Dataset extract
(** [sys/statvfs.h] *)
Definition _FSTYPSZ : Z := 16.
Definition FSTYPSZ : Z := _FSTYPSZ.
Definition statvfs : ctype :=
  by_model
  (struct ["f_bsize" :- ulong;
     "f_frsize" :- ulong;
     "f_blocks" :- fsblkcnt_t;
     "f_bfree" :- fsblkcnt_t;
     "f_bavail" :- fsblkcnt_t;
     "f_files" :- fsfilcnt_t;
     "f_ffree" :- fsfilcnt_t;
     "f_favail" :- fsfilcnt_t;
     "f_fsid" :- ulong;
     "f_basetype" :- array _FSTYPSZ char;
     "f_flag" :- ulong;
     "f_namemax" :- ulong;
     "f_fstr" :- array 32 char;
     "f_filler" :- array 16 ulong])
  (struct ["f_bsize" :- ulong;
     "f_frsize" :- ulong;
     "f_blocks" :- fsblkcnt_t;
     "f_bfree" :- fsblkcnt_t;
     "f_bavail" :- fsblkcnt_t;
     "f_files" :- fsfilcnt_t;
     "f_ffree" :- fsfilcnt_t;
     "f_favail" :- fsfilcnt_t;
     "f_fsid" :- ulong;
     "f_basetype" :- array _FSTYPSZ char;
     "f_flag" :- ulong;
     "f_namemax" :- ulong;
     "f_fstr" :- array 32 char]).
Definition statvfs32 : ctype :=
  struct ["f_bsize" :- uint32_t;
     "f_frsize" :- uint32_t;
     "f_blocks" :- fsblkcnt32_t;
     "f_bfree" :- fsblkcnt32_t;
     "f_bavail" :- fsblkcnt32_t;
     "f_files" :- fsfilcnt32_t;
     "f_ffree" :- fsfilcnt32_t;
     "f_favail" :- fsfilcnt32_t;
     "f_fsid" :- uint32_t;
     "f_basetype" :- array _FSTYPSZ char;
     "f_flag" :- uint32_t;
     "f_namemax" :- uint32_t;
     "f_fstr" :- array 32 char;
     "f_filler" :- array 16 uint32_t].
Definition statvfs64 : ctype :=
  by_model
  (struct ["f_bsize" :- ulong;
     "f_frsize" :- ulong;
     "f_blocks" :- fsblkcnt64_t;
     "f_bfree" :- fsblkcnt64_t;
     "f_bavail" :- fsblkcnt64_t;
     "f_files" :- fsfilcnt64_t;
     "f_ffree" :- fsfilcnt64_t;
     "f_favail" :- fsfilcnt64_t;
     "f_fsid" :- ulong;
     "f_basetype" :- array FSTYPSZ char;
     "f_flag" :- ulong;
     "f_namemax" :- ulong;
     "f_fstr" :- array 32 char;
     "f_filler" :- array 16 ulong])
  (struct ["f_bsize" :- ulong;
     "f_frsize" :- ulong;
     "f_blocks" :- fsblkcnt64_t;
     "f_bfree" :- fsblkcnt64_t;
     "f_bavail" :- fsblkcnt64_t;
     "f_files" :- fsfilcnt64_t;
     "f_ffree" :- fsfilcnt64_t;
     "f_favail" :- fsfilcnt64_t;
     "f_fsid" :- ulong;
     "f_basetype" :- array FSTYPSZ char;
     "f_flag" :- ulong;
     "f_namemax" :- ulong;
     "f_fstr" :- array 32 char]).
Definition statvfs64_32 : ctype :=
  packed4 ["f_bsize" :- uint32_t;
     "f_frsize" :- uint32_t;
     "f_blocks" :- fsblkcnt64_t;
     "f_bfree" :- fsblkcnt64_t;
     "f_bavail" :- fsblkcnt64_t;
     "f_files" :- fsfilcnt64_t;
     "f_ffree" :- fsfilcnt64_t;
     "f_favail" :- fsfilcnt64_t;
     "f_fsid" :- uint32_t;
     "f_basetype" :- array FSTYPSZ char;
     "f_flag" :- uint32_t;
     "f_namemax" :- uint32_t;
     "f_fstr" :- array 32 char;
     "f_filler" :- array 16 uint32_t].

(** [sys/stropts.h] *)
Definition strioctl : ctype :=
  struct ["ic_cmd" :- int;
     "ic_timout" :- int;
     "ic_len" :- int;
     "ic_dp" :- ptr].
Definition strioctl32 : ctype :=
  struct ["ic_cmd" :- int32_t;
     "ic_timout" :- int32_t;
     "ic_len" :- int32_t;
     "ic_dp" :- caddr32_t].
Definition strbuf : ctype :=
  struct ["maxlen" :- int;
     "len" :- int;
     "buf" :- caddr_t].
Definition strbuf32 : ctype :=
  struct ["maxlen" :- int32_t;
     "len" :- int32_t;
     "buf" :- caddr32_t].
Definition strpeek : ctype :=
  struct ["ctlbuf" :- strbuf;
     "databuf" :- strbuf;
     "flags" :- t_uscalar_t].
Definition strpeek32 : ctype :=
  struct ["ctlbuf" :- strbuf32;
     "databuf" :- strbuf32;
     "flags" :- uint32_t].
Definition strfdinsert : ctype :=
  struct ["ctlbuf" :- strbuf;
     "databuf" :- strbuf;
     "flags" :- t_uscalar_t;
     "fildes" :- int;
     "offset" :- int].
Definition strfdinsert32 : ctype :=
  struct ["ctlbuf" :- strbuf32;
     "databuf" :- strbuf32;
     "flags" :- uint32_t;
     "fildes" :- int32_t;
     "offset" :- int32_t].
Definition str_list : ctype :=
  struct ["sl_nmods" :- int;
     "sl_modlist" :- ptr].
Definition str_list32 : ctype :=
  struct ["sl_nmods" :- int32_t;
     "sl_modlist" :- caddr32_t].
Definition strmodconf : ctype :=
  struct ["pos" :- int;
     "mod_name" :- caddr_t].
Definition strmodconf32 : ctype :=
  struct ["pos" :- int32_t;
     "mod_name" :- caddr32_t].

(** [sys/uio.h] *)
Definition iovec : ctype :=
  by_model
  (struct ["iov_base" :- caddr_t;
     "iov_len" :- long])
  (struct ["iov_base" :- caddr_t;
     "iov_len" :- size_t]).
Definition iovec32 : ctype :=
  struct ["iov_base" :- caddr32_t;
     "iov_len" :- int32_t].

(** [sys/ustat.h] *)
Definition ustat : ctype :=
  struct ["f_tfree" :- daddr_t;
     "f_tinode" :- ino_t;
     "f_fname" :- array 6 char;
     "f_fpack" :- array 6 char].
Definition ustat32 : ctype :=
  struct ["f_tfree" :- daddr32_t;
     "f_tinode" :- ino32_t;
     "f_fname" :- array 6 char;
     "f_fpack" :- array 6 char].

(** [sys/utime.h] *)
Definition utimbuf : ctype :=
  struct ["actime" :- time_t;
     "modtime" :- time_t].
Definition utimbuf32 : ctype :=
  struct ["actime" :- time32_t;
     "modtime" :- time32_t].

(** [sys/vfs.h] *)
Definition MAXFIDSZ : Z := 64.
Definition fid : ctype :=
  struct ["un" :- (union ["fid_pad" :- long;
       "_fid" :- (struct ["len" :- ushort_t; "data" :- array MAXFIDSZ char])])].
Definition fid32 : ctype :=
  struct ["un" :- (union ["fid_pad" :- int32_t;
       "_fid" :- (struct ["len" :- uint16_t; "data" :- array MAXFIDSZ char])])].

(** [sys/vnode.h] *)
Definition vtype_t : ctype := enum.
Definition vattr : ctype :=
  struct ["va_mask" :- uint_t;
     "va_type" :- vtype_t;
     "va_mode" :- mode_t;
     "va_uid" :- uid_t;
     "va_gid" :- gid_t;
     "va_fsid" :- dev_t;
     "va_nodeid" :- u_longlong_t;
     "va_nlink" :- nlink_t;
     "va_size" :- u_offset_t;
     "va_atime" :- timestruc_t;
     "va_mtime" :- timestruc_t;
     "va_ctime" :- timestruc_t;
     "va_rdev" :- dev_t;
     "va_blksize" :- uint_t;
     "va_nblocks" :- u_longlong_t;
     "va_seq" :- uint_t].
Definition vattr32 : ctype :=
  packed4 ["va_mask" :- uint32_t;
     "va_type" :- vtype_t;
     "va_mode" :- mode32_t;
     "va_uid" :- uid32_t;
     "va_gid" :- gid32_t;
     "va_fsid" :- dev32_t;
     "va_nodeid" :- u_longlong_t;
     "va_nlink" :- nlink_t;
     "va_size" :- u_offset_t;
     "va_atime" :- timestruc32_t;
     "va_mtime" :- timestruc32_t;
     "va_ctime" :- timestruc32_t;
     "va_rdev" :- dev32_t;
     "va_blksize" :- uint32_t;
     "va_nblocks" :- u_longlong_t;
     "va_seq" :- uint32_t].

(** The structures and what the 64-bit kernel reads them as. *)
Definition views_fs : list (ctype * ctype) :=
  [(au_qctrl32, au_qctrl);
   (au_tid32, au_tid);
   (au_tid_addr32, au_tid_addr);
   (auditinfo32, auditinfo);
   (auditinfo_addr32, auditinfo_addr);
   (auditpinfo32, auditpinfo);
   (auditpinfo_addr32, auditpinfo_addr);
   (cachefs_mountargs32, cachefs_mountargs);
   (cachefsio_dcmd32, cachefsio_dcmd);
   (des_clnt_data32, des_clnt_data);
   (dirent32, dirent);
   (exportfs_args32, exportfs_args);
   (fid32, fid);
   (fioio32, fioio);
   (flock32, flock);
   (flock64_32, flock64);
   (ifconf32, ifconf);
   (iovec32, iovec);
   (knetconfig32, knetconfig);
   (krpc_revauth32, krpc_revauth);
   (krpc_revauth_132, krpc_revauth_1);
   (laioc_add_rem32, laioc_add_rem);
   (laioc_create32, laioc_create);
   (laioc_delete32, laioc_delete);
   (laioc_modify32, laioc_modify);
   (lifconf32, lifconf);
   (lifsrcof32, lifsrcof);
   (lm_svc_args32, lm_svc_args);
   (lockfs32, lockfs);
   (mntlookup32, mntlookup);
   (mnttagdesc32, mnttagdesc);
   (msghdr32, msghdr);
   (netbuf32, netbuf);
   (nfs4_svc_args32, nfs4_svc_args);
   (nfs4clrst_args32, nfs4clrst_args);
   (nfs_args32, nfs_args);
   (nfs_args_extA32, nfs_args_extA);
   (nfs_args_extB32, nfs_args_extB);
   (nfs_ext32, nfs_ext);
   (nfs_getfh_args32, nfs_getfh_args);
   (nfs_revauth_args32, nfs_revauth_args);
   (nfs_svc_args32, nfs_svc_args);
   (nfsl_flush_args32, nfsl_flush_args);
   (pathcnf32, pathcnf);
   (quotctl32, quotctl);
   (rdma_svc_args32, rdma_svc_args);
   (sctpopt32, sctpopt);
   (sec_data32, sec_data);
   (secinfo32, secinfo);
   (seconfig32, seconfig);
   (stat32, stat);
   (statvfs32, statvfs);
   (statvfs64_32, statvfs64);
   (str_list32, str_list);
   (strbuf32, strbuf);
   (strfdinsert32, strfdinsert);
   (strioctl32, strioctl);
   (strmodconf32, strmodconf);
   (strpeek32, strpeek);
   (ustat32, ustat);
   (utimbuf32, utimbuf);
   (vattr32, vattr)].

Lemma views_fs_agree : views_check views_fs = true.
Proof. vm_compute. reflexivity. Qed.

...

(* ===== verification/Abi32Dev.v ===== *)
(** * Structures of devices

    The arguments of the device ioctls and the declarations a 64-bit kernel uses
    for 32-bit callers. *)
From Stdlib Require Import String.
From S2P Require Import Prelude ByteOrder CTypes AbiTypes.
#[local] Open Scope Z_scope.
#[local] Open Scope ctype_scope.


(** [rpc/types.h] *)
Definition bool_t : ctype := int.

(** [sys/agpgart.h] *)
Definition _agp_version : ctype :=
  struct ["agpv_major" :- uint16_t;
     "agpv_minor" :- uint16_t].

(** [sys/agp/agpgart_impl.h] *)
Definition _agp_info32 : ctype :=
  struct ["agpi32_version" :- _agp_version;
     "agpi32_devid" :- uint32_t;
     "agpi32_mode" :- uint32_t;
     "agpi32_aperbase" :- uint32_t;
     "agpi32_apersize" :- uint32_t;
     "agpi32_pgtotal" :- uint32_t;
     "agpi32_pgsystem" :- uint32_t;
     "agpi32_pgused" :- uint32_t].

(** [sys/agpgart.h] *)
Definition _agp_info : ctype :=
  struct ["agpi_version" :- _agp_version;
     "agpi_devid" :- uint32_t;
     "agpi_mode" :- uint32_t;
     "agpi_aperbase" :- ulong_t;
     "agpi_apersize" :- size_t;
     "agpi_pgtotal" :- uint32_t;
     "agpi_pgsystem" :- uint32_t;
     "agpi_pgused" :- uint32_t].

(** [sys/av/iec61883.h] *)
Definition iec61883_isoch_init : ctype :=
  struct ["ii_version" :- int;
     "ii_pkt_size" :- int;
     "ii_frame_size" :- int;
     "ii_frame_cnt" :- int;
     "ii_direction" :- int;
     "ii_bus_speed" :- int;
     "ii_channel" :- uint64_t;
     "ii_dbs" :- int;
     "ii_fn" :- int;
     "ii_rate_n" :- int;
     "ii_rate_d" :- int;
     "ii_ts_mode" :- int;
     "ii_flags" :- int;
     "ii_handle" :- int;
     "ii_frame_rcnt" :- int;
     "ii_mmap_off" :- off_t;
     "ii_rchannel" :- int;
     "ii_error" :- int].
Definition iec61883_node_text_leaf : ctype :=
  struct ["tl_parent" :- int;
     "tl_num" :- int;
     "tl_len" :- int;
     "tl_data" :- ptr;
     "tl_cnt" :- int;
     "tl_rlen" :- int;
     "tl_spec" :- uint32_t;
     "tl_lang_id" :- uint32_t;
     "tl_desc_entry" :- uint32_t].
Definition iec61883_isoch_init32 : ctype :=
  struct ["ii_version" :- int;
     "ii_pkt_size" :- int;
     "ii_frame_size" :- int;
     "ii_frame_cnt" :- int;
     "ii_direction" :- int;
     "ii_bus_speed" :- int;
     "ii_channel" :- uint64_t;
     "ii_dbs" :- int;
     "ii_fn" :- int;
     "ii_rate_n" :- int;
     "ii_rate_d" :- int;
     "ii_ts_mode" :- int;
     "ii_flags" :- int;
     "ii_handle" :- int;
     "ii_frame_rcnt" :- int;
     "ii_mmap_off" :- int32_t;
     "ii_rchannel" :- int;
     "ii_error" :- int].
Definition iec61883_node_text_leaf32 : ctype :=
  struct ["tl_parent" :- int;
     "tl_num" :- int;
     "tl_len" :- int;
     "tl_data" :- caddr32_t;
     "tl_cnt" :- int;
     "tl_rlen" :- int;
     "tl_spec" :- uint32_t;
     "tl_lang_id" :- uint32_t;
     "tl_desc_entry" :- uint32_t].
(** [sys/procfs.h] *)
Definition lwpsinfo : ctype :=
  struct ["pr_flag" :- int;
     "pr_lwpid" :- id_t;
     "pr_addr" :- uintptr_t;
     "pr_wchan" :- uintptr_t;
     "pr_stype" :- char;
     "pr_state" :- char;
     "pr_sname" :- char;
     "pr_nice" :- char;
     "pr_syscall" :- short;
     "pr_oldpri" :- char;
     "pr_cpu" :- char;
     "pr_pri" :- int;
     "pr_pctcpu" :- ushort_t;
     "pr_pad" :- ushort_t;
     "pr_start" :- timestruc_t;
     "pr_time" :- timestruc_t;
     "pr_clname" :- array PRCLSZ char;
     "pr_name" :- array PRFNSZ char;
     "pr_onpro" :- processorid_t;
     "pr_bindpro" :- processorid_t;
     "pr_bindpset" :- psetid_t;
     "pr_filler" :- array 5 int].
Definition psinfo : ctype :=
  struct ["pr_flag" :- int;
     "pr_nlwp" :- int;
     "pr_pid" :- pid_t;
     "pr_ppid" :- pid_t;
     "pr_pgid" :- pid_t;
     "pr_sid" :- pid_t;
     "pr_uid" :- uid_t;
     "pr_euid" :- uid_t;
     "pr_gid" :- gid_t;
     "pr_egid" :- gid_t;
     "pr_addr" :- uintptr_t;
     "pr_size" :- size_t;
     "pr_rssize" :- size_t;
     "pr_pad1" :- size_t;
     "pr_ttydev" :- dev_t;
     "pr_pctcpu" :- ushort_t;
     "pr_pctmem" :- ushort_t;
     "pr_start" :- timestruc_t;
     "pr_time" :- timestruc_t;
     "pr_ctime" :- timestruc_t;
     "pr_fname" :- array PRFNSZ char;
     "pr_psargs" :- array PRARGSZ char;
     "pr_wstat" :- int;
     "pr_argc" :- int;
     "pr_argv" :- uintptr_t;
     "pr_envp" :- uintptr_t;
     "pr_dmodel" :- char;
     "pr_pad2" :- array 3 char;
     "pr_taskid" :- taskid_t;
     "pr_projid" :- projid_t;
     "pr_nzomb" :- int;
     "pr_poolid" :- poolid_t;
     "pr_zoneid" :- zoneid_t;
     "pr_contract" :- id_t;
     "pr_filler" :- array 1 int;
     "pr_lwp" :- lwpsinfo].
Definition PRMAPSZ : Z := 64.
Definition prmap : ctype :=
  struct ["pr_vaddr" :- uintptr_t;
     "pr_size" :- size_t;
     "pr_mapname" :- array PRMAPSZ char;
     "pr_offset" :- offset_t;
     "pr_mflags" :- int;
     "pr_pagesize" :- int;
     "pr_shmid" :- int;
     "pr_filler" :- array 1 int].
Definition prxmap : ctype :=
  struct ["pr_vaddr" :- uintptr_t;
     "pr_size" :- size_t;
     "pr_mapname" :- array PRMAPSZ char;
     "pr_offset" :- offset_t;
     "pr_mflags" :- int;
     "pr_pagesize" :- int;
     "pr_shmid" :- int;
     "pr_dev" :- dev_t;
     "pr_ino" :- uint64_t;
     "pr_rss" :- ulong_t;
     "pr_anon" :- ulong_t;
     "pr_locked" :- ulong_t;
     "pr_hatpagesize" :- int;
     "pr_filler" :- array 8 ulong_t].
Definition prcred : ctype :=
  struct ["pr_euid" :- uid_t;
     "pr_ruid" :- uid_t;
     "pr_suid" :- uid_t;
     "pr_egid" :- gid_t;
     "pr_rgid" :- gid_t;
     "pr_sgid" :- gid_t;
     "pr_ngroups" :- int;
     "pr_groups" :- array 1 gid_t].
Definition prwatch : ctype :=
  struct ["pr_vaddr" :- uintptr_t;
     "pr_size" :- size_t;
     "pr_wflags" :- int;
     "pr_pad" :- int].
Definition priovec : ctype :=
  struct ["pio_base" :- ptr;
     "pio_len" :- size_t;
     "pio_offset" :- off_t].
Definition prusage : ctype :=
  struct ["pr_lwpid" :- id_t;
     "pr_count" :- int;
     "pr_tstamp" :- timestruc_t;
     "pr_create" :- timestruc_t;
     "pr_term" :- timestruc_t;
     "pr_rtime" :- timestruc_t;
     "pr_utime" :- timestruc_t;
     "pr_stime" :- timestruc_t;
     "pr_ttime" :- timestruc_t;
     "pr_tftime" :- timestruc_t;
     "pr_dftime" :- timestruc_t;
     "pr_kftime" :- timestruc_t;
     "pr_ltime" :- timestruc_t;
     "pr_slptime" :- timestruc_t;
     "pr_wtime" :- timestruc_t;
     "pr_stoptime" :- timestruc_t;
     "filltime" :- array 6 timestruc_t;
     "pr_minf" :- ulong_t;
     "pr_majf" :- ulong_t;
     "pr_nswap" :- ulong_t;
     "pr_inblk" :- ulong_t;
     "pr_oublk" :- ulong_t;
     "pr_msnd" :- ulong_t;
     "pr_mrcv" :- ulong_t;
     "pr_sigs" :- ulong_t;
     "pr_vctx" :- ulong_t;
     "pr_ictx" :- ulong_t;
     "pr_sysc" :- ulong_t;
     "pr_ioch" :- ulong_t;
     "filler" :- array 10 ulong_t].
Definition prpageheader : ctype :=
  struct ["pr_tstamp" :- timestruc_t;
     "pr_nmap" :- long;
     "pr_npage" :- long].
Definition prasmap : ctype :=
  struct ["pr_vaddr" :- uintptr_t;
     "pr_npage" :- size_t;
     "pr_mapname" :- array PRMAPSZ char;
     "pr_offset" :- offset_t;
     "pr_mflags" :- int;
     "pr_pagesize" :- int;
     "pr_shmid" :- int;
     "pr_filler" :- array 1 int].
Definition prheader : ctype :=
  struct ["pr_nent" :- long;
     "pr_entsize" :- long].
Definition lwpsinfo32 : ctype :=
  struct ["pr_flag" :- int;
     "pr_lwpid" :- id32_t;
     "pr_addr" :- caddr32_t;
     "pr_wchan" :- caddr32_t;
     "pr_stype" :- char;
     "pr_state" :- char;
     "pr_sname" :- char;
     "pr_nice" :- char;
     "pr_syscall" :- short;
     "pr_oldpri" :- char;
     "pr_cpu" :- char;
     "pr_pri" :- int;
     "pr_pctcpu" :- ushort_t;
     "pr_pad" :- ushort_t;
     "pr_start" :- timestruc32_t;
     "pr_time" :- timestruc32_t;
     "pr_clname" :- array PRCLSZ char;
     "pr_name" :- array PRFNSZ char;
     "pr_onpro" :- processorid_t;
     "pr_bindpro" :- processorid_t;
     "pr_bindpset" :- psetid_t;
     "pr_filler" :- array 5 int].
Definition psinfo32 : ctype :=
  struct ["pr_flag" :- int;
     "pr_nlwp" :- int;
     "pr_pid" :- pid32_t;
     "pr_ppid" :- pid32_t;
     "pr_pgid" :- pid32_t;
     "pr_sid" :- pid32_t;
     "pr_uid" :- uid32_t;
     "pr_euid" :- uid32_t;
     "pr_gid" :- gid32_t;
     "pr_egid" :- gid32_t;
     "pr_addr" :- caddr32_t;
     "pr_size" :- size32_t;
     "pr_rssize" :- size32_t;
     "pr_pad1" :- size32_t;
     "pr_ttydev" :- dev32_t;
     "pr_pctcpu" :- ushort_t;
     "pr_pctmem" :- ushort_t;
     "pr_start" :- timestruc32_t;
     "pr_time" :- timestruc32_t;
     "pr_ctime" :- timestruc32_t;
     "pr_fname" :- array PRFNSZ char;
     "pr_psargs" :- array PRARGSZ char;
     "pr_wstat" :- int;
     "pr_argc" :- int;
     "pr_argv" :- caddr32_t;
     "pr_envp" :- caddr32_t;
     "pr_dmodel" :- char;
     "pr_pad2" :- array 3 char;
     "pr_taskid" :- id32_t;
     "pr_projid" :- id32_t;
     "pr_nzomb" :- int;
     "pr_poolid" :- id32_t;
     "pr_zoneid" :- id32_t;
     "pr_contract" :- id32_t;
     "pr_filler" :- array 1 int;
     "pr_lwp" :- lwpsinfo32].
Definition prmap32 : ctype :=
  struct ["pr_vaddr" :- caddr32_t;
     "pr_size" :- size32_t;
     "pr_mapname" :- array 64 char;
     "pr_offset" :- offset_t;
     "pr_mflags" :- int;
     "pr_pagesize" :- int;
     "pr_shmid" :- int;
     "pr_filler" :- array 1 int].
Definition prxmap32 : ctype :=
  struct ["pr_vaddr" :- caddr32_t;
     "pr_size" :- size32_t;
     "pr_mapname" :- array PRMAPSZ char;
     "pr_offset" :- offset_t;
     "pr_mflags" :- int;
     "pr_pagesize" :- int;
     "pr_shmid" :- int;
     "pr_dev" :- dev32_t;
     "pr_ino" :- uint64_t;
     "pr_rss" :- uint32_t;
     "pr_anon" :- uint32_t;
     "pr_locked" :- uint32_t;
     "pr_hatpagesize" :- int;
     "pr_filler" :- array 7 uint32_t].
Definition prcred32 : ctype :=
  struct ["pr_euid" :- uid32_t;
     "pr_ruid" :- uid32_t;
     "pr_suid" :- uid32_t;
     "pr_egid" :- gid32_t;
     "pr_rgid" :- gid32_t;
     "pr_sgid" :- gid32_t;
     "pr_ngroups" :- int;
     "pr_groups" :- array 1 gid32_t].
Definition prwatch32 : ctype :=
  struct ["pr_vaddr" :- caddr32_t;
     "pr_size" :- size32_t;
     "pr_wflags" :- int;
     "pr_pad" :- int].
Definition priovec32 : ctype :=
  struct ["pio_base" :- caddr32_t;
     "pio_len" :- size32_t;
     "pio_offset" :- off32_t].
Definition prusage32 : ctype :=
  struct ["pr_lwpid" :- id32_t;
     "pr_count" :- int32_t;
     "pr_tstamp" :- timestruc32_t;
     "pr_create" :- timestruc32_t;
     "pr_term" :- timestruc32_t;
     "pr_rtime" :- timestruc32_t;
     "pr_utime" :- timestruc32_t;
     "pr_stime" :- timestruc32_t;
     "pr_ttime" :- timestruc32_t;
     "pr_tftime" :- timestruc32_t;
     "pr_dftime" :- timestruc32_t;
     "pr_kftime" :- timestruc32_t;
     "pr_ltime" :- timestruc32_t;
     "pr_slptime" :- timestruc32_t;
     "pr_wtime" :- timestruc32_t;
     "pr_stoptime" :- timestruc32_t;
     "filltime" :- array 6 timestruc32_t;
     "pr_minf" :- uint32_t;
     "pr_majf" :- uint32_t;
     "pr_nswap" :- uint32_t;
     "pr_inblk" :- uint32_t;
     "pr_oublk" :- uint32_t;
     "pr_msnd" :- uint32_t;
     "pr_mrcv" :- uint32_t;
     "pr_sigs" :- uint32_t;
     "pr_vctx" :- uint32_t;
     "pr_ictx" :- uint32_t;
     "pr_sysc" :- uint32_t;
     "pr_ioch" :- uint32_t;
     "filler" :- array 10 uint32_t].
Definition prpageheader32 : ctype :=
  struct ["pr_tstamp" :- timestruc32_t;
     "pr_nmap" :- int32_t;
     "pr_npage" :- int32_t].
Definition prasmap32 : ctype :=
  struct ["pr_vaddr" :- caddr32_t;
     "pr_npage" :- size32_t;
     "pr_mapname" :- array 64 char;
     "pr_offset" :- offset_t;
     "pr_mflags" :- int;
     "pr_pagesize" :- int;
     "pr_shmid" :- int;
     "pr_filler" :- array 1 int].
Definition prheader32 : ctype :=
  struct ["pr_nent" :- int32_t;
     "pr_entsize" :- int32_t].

---

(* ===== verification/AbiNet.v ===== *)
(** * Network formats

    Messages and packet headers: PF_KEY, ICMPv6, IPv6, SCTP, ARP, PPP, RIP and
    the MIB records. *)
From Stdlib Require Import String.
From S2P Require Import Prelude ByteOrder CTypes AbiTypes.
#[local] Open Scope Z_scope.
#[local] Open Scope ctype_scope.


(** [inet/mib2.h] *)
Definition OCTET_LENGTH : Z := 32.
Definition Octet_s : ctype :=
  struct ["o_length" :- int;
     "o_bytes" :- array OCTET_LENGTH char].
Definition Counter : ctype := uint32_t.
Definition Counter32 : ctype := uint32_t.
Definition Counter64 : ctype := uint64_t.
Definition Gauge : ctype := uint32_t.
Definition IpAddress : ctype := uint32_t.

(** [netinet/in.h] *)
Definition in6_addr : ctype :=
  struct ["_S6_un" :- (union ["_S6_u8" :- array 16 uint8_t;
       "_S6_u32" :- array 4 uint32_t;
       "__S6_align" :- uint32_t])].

Assignment
Above are the records. Print exactly, and only, the lines from the line with "(nfs_args_extB32, nfs_args_extB);" to the line with "(stat32, stat);", both inclusive.

Output
   (nfs_args_extB32, nfs_args_extB);
   (nfs_ext32, nfs_ext);
   (nfs_getfh_args32, nfs_getfh_args);
   (nfs_revauth_args32, nfs_revauth_args);
   (nfs_svc_args32, nfs_svc_args);
   (nfsl_flush_args32, nfsl_flush_args);
   (pathcnf32, pathcnf);
   (quotctl32, quotctl);
   (rdma_svc_args32, rdma_svc_args);
   (sctpopt32, sctpopt);
   (sec_data32, sec_data);
   (secinfo32, secinfo);
   (seconfig32, seconfig);
   (stat32, stat);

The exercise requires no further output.